Nobody wishes for themselves or others to feel the pain of a break up. Still, it is a virtually unavoidable experience for us all, which is why it’s so important to have a reminder of how to deal with these tough times. This guide on how to get over a break up is here to help remind you of some things that may become unclear during a time of grievance, or you may have just been unaware of to begin with. Always remember that however bizarre or abnormal your thoughts or actions might feel at first in response to a break up, they’re most likely completely normal and just a part of the healing process. Take your time and work to move on with your life.
1. Keep Your Distance
Seeing your ex for nearly any reason during the immediate period of time after a break-up is almost never a good idea. Besides for any necessary logistical reasons, communication, in all it’s forms, should be avoided at all costs. Be sure to make the necessary updates to social media accounts in order to ensure you don’t inadvertently receive any reminders of them during the time it takes to move on. While this certainly does not need to go on for ever, it’s just a temporary measure to take while you give yourself time to heal—even if your intentions are to maintain a friendship after your break-up.
2. Remove Triggers
Anything in your life that will remind you of your ex—good or bad—is best removed as much as possible, again, only as needed to provide yourself with time to move on. Triggers might include a gift, favorite song or food, a cologne or anything else that will spark a memory. Again, the goal is to separate yourself from them as much as possible for the time being until an adequate healing period has passed and you’ve moved on. Eventually, it may be necessary for practical purposes to re-introduce some of these triggers into your life, and that’s okay—just be sure they’re doing more good than harm.

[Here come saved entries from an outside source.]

(* ===== verification/Durations.v ===== *)
(** * Durations, and the reader of configuration: [time.ParseDuration],
    src/jsontime/jsonduration.go, src/config/configreaderimpl.go and of src/validator
    the tag [timeout=]

    The parser of durations of the standard library, on 64-bit unsigned
    accumulators and with its floating-point fractions; the duration type that
    configuration and JSON carry; the hooks by which strings of a configuration are
    decoded, its defaults, and the strict mode of its reader. *)

From S2P Require Export Float64 ConfigTypes.

(** ** time.ParseDuration *)

Definition two63 : Z := 2 ^ 63.
Definition two64 : Z := 2 ^ 64.

(** [leadingInt]: the leading digits; [None] if they exceed 2^63. *)
Fixpoint leadingInt (x : Z) (s : string) : option (Z * string) :=
  match s with
  | String c s' =>
      match digit_value c with
      | Some d =>
          if bool_decide (x > two63 / 10)%Z then None
          else let x := (x * 10 + d)%Z in
               if bool_decide (x > two63)%Z then None else leadingInt x s'
      | None => Some (x, s)
      end
  | "" => Some (x, "")
  end.

(** [leadingFraction]: the digits and the power of ten below them; digits that no
    longer fit are dropped. *)
Fixpoint leadingFraction (overflow : bool) (x : Z) (scale : spec_float) (s : string) : Z * spec_float * string :=
  match s with
  | String c s' =>
      match digit_value c with
      | Some d =>
          if overflow then leadingFraction true x scale s'
          else if bool_decide (x > (two63 - 1) / 10)%Z then leadingFraction true x scale s'
          else let y := (x * 10 + d)%Z in
               if bool_decide (y > two63)%Z then leadingFraction true x scale s'
               else leadingFraction false y (f64_mul scale (f64_of_Z 10)) s'
      | None => (x, scale, s)
      end
  | "" => (x, scale, "")
  end.

Definition micro_sign : string := String "194"%char (String "181"%char "").
Definition greek_mu : string := String "206"%char (String "188"%char "").

Definition unitMap (u : string) : option Z :=
  if bool_decide (u = "ns") then Some Nanosecond
  else if bool_decide (u = "us" ∨ u = micro_sign +:+ "s" ∨ u = greek_mu +:+ "s") then Some Microsecond
  else if bool_decide (u = "ms") then Some Millisecond
  else if bool_decide (u = "s") then Some Second
  else if bool_decide (u = "m") then Some Minute
  else if bool_decide (u = "h") then Some Hour
  else None.

Definition is_number_byte (c : ascii) : bool := bool_decide (c = "."%char) || is_digit c.

(** The unit: everything up to the next digit or period. *)
Fixpoint take_unit (s : string) : string * string :=
  match s with
  | String c s' => if is_number_byte c then ("", s)
                   else let '(u, rest) := take_unit s' in (String c u, rest)
  | "" => ("", "")
  end.

(** One number with its unit, in nanoseconds, and the rest. *)
Definition parse_component (s : string) : option (Z * string) :=
  match s with
  | "" => None
  | String c _ =>
    if is_number_byte c then
      '(v, s1) ← leadingInt 0 s;
      let pre := bool_decide (String.length s1 ≠ String.length s) in
      let '(f, scale, post, s2) :=
        match s1 with
        | String c s1' =>
            if bool_decide (c = "."%char) then
              let '(f, scale, s2) := leadingFraction false 0 (f64_of_Z 1) s1' in
              (f, scale, bool_decide (String.length s2 ≠ String.length s1'), s2)
            else (0%Z, f64_of_Z 1, false, s1)
        | "" => (0%Z, f64_of_Z 1, false, s1)
        end in
      if negb pre && negb post then None
      else
        let '(u, rest) := take_unit s2 in
        if bool_decide (u = "") then None
        else
          unit ← unitMap u;
          if bool_decide (v > two63 / unit)%Z then None
          else
            let v := (v * unit)%Z in
            let v' := if bool_decide (f > 0)%Z
                      then (v + f64_trunc (f64_mul (f64_of_Z f) (f64_div (f64_of_Z unit) scale)))%Z else v in
            if bool_decide (v' > two63)%Z then None else Some (v', rest)
    else None
  end.
Definition DefaultHTTPClient (cfg : option CommonDownstreamData) : res http_Client :=
  let cfg := default DefaultCommonDownstreamData cfg in
  transport ← defaultHTTPTransport (cdd_ClientTransport cfg);
  Ok (mk_http_Client (cdd_ClientTimeout cfg) transport).

(** A client made without configuration always exists and has a timeout. *)
Lemma DefaultHTTPClient_nil :
  ∃ c, DefaultHTTPClient None = Ok c ∧ hc_Timeout c = (60 * Second)%Z ∧
       ht_TLSClientConfig (hc_Transport c) = None.
Proof. by eexists. Qed.

(** No connection is made with credentials other than those configured. *)
Lemma DefaultGrpcDialOptions_spec cfg opts :
  DefaultGrpcDialOptions cfg = Ok opts →
  match cfg ≫= cgd_TLS with
  | Some t => ∃ c, MakeTLSConfig m (Some t) = Ok c ∧ head opts = Some (WithTransportCredentials c)
  | None => head opts = Some (WithTransportCredentials None)
  end.
Proof.
  unfold DefaultGrpcDialOptions. destruct cfg as [[addr [t|] wb]|]; cbn -[MakeTLSConfig].
  - intros (opts'&(c&Hc&[= <-])%res_bind_Ok&[= <-])%res_bind_Ok. eauto.
  - by intros [= <-].
  - by intros [= <-].
Qed.
End users.
(** Printing brings in no identifier that was not read. *)
Lemma grammar_idents n :
  (∀ ts e, g_expr ts e → TIdent n ∈ expr_tokens e → TIdent n ∈ ts) ∧
  (∀ ts o, g_op ts o → TIdent n ∈ expr_tokens (mkExpr (Some o) None) → TIdent n ∈ ts) ∧
  (∀ ts es, g_exprs ts es → ∀ ts', ts' ∈ expr_tokens <$> es → TIdent n ∈ ts' → TIdent n ∈ ts).
Proof.
  apply g_mutind.
  - done.
  - intros ts a Ha Hn. assert (n = Atom_Name a) as ->.
    { apply elem_of_cons in Hn as [[= ->]|[?|[Hn|Hn]%elem_of_app]%elem_of_cons]; [done..| |].
      - by apply literal_no_ident in Hn.
      - by apply list_elem_of_singleton in Hn. }
    destruct Ha; by left.
  - intros name ts args comma _ IH _ [[= ->]|[?|[Hn|Hn]%elem_of_app]%elem_of_cons]%elem_of_cons; [by left|done| |].
    + apply separated_elem in Hn as [?|(ts'&H1&H2)]; [done|]. right. right.
      apply elem_of_app. left. by eapply IH.
    + by apply list_elem_of_singleton in Hn.
  - intros ts e _ IH ts' ->%list_elem_of_singleton. exact IH.
  - intros ts e ts' es _ IHe _ IHes ts0 [->|H]%elem_of_cons Hn; apply elem_of_app; [by left; apply IHe|].
    right. right. by eapply IHes.
Qed.

Lemma literals_apart ts ls rest : g_literals ts ls → apart rest → apart (ts ++ rest).
Proof. intros H ?. by induction H. Qed.

(** An identifier is followed by a parenthesis. *)
Lemma grammar_apart :
  (∀ ts e, g_expr ts e → ∀ rest, apart rest → apart (ts ++ rest)) ∧
  (∀ ts o, g_op ts o → ∀ rest, apart rest → apart (ts ++ rest)) ∧
  (∀ ts es, g_exprs ts es → ∀ rest, apart rest → apart (ts ++ rest)).
Proof.
  assert (∀ comma rest, trailing comma → apart rest → apart ((comma ++ [TClose]) ++ rest)) as Hc.
  { by intros comma rest [-> | ->]. }
  apply g_mutind; try done.
  - intros ts a [name comma ?|name ts' ls comma Hls ?] rest Hr; cbn; [by apply Hc|].
    rewrite -app_assoc. eapply literals_apart; [done|]. by apply Hc.
  - intros name ts args comma _ IH ? rest Hr. cbn. rewrite -app_assoc. apply IH. by apply Hc.
  - intros ts e ts' es _ IHe _ IHes rest Hr. rewrite -app_assoc. apply IHe. cbn. by apply IHes.
Qed.

Lemma text_words IsPrint ts : text IsPrint ts = foldr String.append "" (token_text IsPrint <$> ts).
Proof. induction ts as [|t ts IH]; [done|]. cbn [text foldr fmap list_fmap]. by rewrite -IH. Qed.

Lemma token_spelling IsPrint identifier t :
  (∀ n, t = TIdent n → identifier n = true) → spelling identifier t (token_text IsPrint t).
Proof.
  intros Hn. destruct t; constructor; auto. apply quote_bytes_interpreted.
Qed.

(** * Properties *)


(** C40. Whatever text is parsed as an expression, [Repr] prints the expression and does
    not panic, whatever its operators and atoms are named and whatever bytes its strings
    hold; the text that it prints is parsed as the same expression, and so is compiled
    with the same result. The lexer is the library's: it gives identifiers as
    identifiers, and reads a text that spells tokens as these tokens, a string being
    spelled with the escapes of Go. Which runes [strconv.Quote] takes for printable does
    not matter. *)
Theorem Repr_roundtrip IsPrint identifier lex unexpected s e :
  Lexer identifier lex →
  ParseString lex unexpected s = inr e →
  ∃ s', Expr_Repr IsPrint e = Ok s' ∧
    ParseString lex unexpected s' = inr e ∧
    CompileExpression (ParseString lex unexpected) s' = CompileExpression (ParseString lex unexpected) s.
Proof.
  intros Hlex Hs. assert (∃ ts, lex s = inr ts ∧ g_expr ts e) as (ts&Hts&Hg).
  { unfold ParseString in Hs. destruct (lex s) as [|ts]; [done|]. exists ts. split; [done|].
    apply parse_grammar. by destruct (parse ts) as [e'|]; [injection Hs as ->|]. }
  pose proof (proj1 grammar_tokens _ _ Hg) as Hprinted.
  exists (text IsPrint (expr_tokens e)). split; [by eapply grammar_Repr|].
  assert (ParseString lex unexpected (text IsPrint (expr_tokens e)) = inr e) as Hback.
  { unfold ParseString. rewrite text_words (lex_spelling (expr_tokens e)).
    - apply Forall2_fmap_r, Forall_Forall2_diag, list.Forall_forall. intros t Ht. apply token_spelling.
      intros n ->. apply (lex_identifiers s ts n Hts). by apply (proj1 (grammar_idents n) _ _ Hg).
    - rewrite -(app_nil_r (expr_tokens e)). by apply (proj1 grammar_apart _ _ Hprinted).
    - apply parse_grammar in Hprinted. by rewrite Hprinted. }
  split; [done|]. unfold CompileExpression. by rewrite Hs Hback.
Qed.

3. Find As Many Distractions As Possible
Surround yourself with supportive and productive distractions. Your most trusted friends and family members are almost always more than willing to help you pull through such a difficult time. Carry out your normal day-to-day, keeping in mind that the right people can make the transition out of a relationship far less painful. Consider tackling any long-delayed chores or errands, especially those taking up a lot of time. Find anything to distract your mind from the break up, productive or not: go for a long run, read a good book, start a new Netflix binge, stay social and go out with friends, volunteer in the community, paint your nails, or do anything else that you enjoy to keep your mind turning.
4. Address Your Feelings
Unless you feel the urge to sneak into his house through the back door at 2 a.m. to thumbtack his bedroom floor, your feelings are almost certainly normal and will pass in a relatively short period to time. Be aware of this and don’t let yourself believe all of the negativity that might crop up in your mind about yourself. Constantly remind yourself of the tough time you’re having and realize this is a substantial reason for your frustration. A journal is also something to consider. It’s a great way to be forced to coherently put together thoughts in a physical form, which plays a large role in being able to lay out exactly what it is you want moving forward. Often times, its seems to just come back to being a reminder of why there was a break up in the first place. If feelings of grievance start to feel that they just won’t disappear, or if you feel they are becoming a distraction so great that it is difficult to continue living your normal everyday life, think about meeting with a counselor or therapist to have a professional who can help you talk through your thoughts. Friends are great, but sometimes—despite however great their intentions—they may in fact just be adding to the emotional scars, completely unaware.
5. Don’t Forget About Yourself
Sometimes during times of grievance, it becomes incredibly easy to forget about the most important person in your life—yourself. If you find yourself unable to gather the energy or will to maintain necessary care for yourself, definitely look into therapy. Otherwise, it’s quite common to want to skip out on minor activities that don’t take too large of a toll on your physical health when neglected.
6. Avoid the “Don’ts”
While it’s great to check off goals that you’ve set in how to make it over a break up, keep in mind some things to avoid along thew way. No matter the circumstances, playing the blame game is never an answer. It is a highly counterproductive process that will wear more on yourself in the long run. Being alone is also risky since it gives yourself the opportunity to let your mind wonder in nostalgia. As mentioned above, one of the main ways of how to get over a break up is to distract your mind as much as possible. There will be times it feels necessary to be alone for a few hours or the evening, but if you can bear it, invite your friends or family over to be there with you.
However devastating break ups tend to be, they may sometimes be an unavoidable step in your life. They are ultimately an essential stride forward to finding the perfect person for yourself. Remember some of these tips in the time following a break up, know that you are free to take as much time as is needed to move on, and don’t forget to do what’s best for yourself.